[Collected data]
(* ===== verification/Strconv.v ===== *)
(** * Decimal conversion (Go's [strconv] and the [%d] verb)

    The repository prints integers with [strconv.Itoa] and [fmt]'s [%d] (deck
    strings, store keys, generated ids) and reads them back with [strconv.Atoi],
    [ParseUint] and [ParseInt].  These are models of those library functions
    in base 10; a Go string is a [string], one [ascii] per byte. *)

From stdpp Require Import base list gmap strings numbers.
From Stdlib Require Import ZArith Lia Ascii.
From S2P Require Import Prelude.

#[local] Open Scope Z_scope.

Definition digit_char (d : Z) : ascii := ascii_of_nat (48 + Z.to_nat d).

Definition char_digit (c : ascii) : option Z :=
  let v := Z.of_nat (nat_of_ascii c) - 48 in
  if (0 <=? v) && (v <? 10) then Some v else None.

Fixpoint utoa_acc (fuel : nat) (n : Z) (acc : string) : string :=
  match fuel with
  | O => acc
  | S fuel' =>
      let acc' := String.String (digit_char (n mod 10)) acc in
      if n <? 10 then acc' else utoa_acc fuel' (n / 10) acc'
  end.

(** [strconv.FormatUint(n, 10)]; a number has at most [log2 n + 1] digits. *)
Definition utoa (n : Z) : string := utoa_acc (S (Z.to_nat (Z.log2 n))) n EmptyString.

(** [strconv.Itoa], which is also [fmt]'s [%d]. *)
Definition Itoa (n : Z) : string :=
  if n <? 0 then String.String "-" (utoa (- n)) else utoa n.

Inductive num_err := ErrSyntax | ErrRange.

#[export] Instance num_err_eq_dec : EqDecision num_err.
Proof. solve_decision. Defined.

(** The digit loop of [ParseUint]: the value returned beside an error is the
    one Go returns (0 for a syntax error, the maximum for a range error). *)
Fixpoint parse_digits (maxVal : Z) (s : string) (n : Z) : Z * option num_err :=
  match s with
  | EmptyString => (n, None)
  | String.String c s =>
      match char_digit c with
      | None => (0, Some ErrSyntax)
      | Some d =>
          if maxVal <? n * 10 + d then (maxVal, Some ErrRange)
          else parse_digits maxVal s (n * 10 + d)
      end
  end.

Definition ParseUint (s : string) (bitSize : Z) : Z * option num_err :=
  match s with
  | EmptyString => (0, Some ErrSyntax)
  | _ => parse_digits (2 ^ bitSize - 1) s 0
  end.

Definition strip_sign (s : string) : bool * string :=
  match s with
  | String.String "-" s' => (true, s')
  | String.String "+" s' => (false, s')
  | _ => (false, s)
  end.

Definition ParseInt (s : string) (bitSize : Z) : Z * option num_err :=
  match s with
  | EmptyString => (0, Some ErrSyntax)
  | _ =>
      let '(neg, s') := strip_sign s in
      let '(un, err) := ParseUint s' 64 in
      if bool_decide (err = Some ErrSyntax) then (0, err)
      else
        let cutoff := 2 ^ (bitSize - 1) in
        if negb neg && (cutoff <=? un) then (cutoff - 1, Some ErrRange)
        else if neg && (cutoff <? un) then (- cutoff, Some ErrRange)
        else (if (neg : bool) then - un else un, None)
  end.

Definition Atoi (s : string) : res num_err Z :=
  match ParseInt s 64 with
  | (n, None) => Ok n
  | (_, Some e) => Err e
  end.

(** ** Lemmas *)

Definition is_digit (c : ascii) : Prop := char_digit c ≠ None.

Fixpoint all_digits (s : string) : Prop :=
  match s with
  | EmptyString => True
  | String.String c s => is_digit c ∧ all_digits s
  end.

Lemma char_digit_char d : 0 ≤ d < 10 → char_digit (digit_char d) = Some d.
Proof.
  intros Hd. unfold char_digit, digit_char. rewrite nat_ascii_embedding by lia.
  replace (Z.of_nat (48 + Z.to_nat d) - 48) with d by lia.
  by rewrite (proj2 (Z.leb_le 0 d)), (proj2 (Z.ltb_lt d 10)) by lia.
Qed.

Lemma utoa_acc_digits fuel n acc : all_digits acc → 0 ≤ n → all_digits (utoa_acc fuel n acc).
Proof.
  revert n acc. induction fuel as [|fuel IH]; intros n acc Ha Hn; [done|]. cbn.
  assert (all_digits (String.String (digit_char (n mod 10)) acc)).
  { split; [|done]. unfold is_digit. rewrite char_digit_char; [done|].
    apply Z.mod_pos_bound. lia. }
  destruct (n <? 10); [done|]. apply IH; [done|]. apply Z.div_pos; lia.
Qed.

Lemma utoa_digits n : 0 ≤ n → all_digits (utoa n).
Proof. intros. by apply utoa_acc_digits. Qed.

Lemma string_app_snoc p c s :
  String.app p (String.String c s) = String.app (String.app p (String.String c EmptyString)) s.
Proof.
  induction p as [|a p IH]; [done|].
  exact (f_equal (String.String a) IH).
Qed.

Lemma utoa_acc_app fuel n acc : ∃ p, utoa_acc fuel n acc = String.app p acc
  ∧ (fuel ≠ 0%nat → p ≠ EmptyString).
Proof.
  revert n acc. induction fuel as [|fuel IH]; intros n acc;
    [exists EmptyString; split; [done|by intros []]|]. cbn.
  destruct (n <? 10); [by exists (String.String (digit_char (n mod 10)) EmptyString)|].
  destruct (IH (n / 10) (String.String (digit_char (n mod 10)) acc)) as (p & -> & _).
  exists (String.app p (String.String (digit_char (n mod 10)) EmptyString)). split.
  - apply string_app_snoc.
  - intros _. by destruct p.
Qed.

Lemma utoa_nonempty n : utoa n ≠ EmptyString.
Proof.
  unfold utoa. destruct (utoa_acc_app (S (Z.to_nat (Z.log2 n))) n EmptyString) as (p & -> & Hp).
  specialize (Hp ltac:(done)). by destruct p.
Qed.

Lemma log2_div10 n : 10 ≤ n → (Z.to_nat (Z.log2 (n / 10)) < Z.to_nat (Z.log2 n))%nat.
Proof.
  intros Hn. assert (0 < n / 10) by (apply Z.div_str_pos; lia).
  pose proof (Z.log2_nonneg (n / 10)).
  enough (Z.log2 (n / 10) < Z.log2 n) by lia.
  apply Z.lt_le_trans with (Z.log2 (2 * (n / 10))).
  - rewrite Z.log2_double by lia. lia.
  - apply Z.log2_le_mono. pose proof (Z.mul_div_le n 10). lia.
Qed.

(** The digit loop on a printed number, with what was read before it and what
    follows it. *)
Lemma parse_utoa_acc fuel maxVal n m rest :
  0 ≤ n → 0 ≤ m → (Z.to_nat (Z.log2 n) < fuel)%nat →
  (∃ k, 0 ≤ k ∧ utoa_acc fuel n rest = utoa_acc fuel n rest ∧
    (m * 10 ^ k + n ≤ maxVal → n < 10 ^ k →
     parse_digits maxVal (utoa_acc fuel n rest) m = parse_digits maxVal rest (m * 10 ^ k + n))
    ∧ n < 10 ^ k).
Proof.
  revert n rest. induction fuel as [|fuel IH]; intros n rest Hn Hm Hf; [lia|]. cbn [utoa_acc].
  destruct (Z.ltb_spec n 10) as [Hlt|Hge].
  - exists 1. split; [lia|]. split; [done|]. rewrite Z.pow_1_r. split; [|done]. intros Hle _.
    cbn [parse_digits]. rewrite char_digit_char by (apply Z.mod_pos_bound; lia).
    rewrite Z.mod_small by lia. by rewrite (proj2 (Z.ltb_ge _ _)) by lia.
  - pose proof (log2_div10 n Hge). pose proof (Z.mul_div_le n 10). pose proof (Z.div_pos n 10).
    pose proof (Z.mod_pos_bound n 10). pose proof (Z.div_mod n 10).
    destruct (IH (n / 10) (String.String (digit_char (n mod 10)) rest)) as (k & Hk & _ & Hp & Hnk);
      [lia..|].
    exists (k + 1). rewrite Z.pow_add_r, Z.pow_1_r by lia. split; [lia|]. split; [done|].
    split; [|lia]. intros Hle _.
    rewrite Hp by lia. cbn [parse_digits]. rewrite char_digit_char by lia.
    rewrite (proj2 (Z.ltb_ge _ _)) by lia. f_equal. lia.
Qed.

Lemma parse_digits_utoa maxVal n rest :
  0 ≤ n ≤ maxVal →
  parse_digits maxVal (utoa_acc (S (Z.to_nat (Z.log2 n))) n rest) 0 = parse_digits maxVal rest n.
Proof.
  intros Hn. destruct (parse_utoa_acc (S (Z.to_nat (Z.log2 n))) maxVal n 0 rest)
    as (k & Hk & _ & Hp & Hnk); [lia..|]. rewrite Hp by lia. by rewrite Z.mul_0_l, Z.add_0_l.
Qed.

Lemma ParseUint_utoa bits n : 0 ≤ n < 2 ^ bits → ParseUint (utoa n) bits = (n, None).
Proof.
  intros Hn. unfold ParseUint. pose proof (utoa_nonempty n).
  destruct (utoa n) eqn:E; [done|]. rewrite <- E. unfold utoa.
  by rewrite parse_digits_utoa by lia.
Qed.

Lemma utoa_inj n m : 0 ≤ n < 2 ^ 64 → 0 ≤ m < 2 ^ 64 → utoa n = utoa m → n = m.
Proof.
  intros Hn Hm Heq. pose proof (ParseUint_utoa 64 n Hn) as H1.
  rewrite Heq, ParseUint_utoa in H1 by done. congruence.
Qed.

Lemma strip_sign_digits s : all_digits s → strip_sign s = (false, s).
Proof.
  destruct s as [|c s]; [done|]. intros [Hc _]. unfold is_digit, char_digit in Hc. cbn.
  destruct c as [[] [] [] [] [] [] [] []]; try done; exfalso; by apply Hc.
Qed.

(** [Atoi] inverts [Itoa] on 64-bit integers. *)
Lemma Atoi_Itoa n : - 2 ^ 63 ≤ n < 2 ^ 63 → Atoi (Itoa n) = Ok n.
Proof.
  intros Hn. unfold Atoi, Itoa, ParseInt. destruct (Z.ltb_spec n 0).
  - cbn [strip_sign]. rewrite ParseUint_utoa by lia. cbn [bool_decide].
    rewrite bool_decide_false by done. cbn [negb andb].
    rewrite (proj2 (Z.ltb_ge _ _)) by lia. by rewrite Z.opp_involutive.
  - pose proof (utoa_nonempty n). pose proof (utoa_digits n).
    destruct (utoa n) eqn:E; [done|]. rewrite <- E, strip_sign_digits by (rewrite E; auto).
    rewrite ParseUint_utoa by lia. rewrite bool_decide_false by done. cbn [negb andb].
    by rewrite (proj2 (Z.leb_gt _ _)) by lia.
Qed.

Lemma Itoa_inj n m :
  - 2 ^ 63 ≤ n < 2 ^ 63 → - 2 ^ 63 ≤ m < 2 ^ 63 → Itoa n = Itoa m → n = m.
Proof.
  intros Hn Hm Heq. pose proof (Atoi_Itoa n Hn) as H. rewrite Heq, Atoi_Itoa in H by done. congruence.
Qed.

(** A run of digits followed by a non-digit splits in one way. *)
Lemma digits_split s1 s2 c1 c2 t1 t2 :
  all_digits s1 → all_digits s2 → char_digit c1 = None → char_digit c2 = None →
  String.app s1 (String.String c1 t1) = String.app s2 (String.String c2 t2) →
  s1 = s2 ∧ c1 = c2 ∧ t1 = t2.
Proof.
  revert s2. induction s1 as [|a s1 IH]; intros [|b s2] H1 H2 Hc1 Hc2 Heq; cbn in *; simplify_eq.
  - done.
  - by destruct H2 as [[] _].
  - by destruct H1 as [[] _].
  - destruct (IH s2) as (-> & -> & ->); naive_solver.
Qed.

(** [ParseUint] yields no value above the maximum of its bit size. *)
Lemma parse_digits_range maxVal s n v e :
  0 ≤ n ≤ maxVal → parse_digits maxVal s n = (v, e) → 0 ≤ v ≤ maxVal.
Proof.
  revert n. induction s as [|c s IH]; intros n Hn; cbn; [intros; simplify_eq; lia|].
  destruct (char_digit c) as [d|] eqn:E; [|intros; simplify_eq; lia].
  assert (0 ≤ d < 10).
  { unfold char_digit in E. destruct (Z.leb_spec 0 (Z.of_nat (nat_of_ascii c) - 48)),
      (Z.ltb_spec (Z.of_nat (nat_of_ascii c) - 48) 10); simplify_eq/=; lia. }
  destruct (Z.ltb_spec maxVal (n * 10 + d)); [intros; simplify_eq; lia|].
  apply IH. lia.
Qed.

Lemma ParseUint_range bits s v e :
  0 ≤ bits → ParseUint s bits = (v, e) → 0 ≤ v < 2 ^ bits.
Proof.
  intros Hb. assert (0 < 2 ^ bits) by (apply Z.pow_pos_nonneg; lia).
  unfold ParseUint. destruct s; [intros; simplify_eq; lia|].
  intros Hp%parse_digits_range; lia.
Qed.

(** What [Atoi] accepts fits Go's [int]. *)
Lemma Atoi_range s i : Atoi s = Ok i → - 2 ^ 63 ≤ i < 2 ^ 63.
Proof.
  unfold Atoi, ParseInt. destruct s as [|c s]; [done|].
  destruct (strip_sign (String.String c s)) as [neg s'].
  destruct (ParseUint s' 64) as [un err] eqn:E. apply ParseUint_range in E; [|lia].
  case_bool_decide; subst; [done|].
  destruct neg, (Z.leb_spec (2 ^ (64 - 1)) un), (Z.ltb_spec (2 ^ (64 - 1)) un);
    cbn [negb andb]; intros ?; simplify_eq; lia.
Qed.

**What to do:** Copy, please, exactly the lines that start at the first line of the data and end at the line containing "strings, store keys, generated", both kept and no others.

**Reply to the task:**
(* ===== verification/Strconv.v ===== *)
(** * Decimal conversion (Go's [strconv] and the [%d] verb)

    The repository prints integers with [strconv.Itoa] and [fmt]'s [%d] (deck
    strings, store keys, generated ids) and reads them back with [strconv.Atoi],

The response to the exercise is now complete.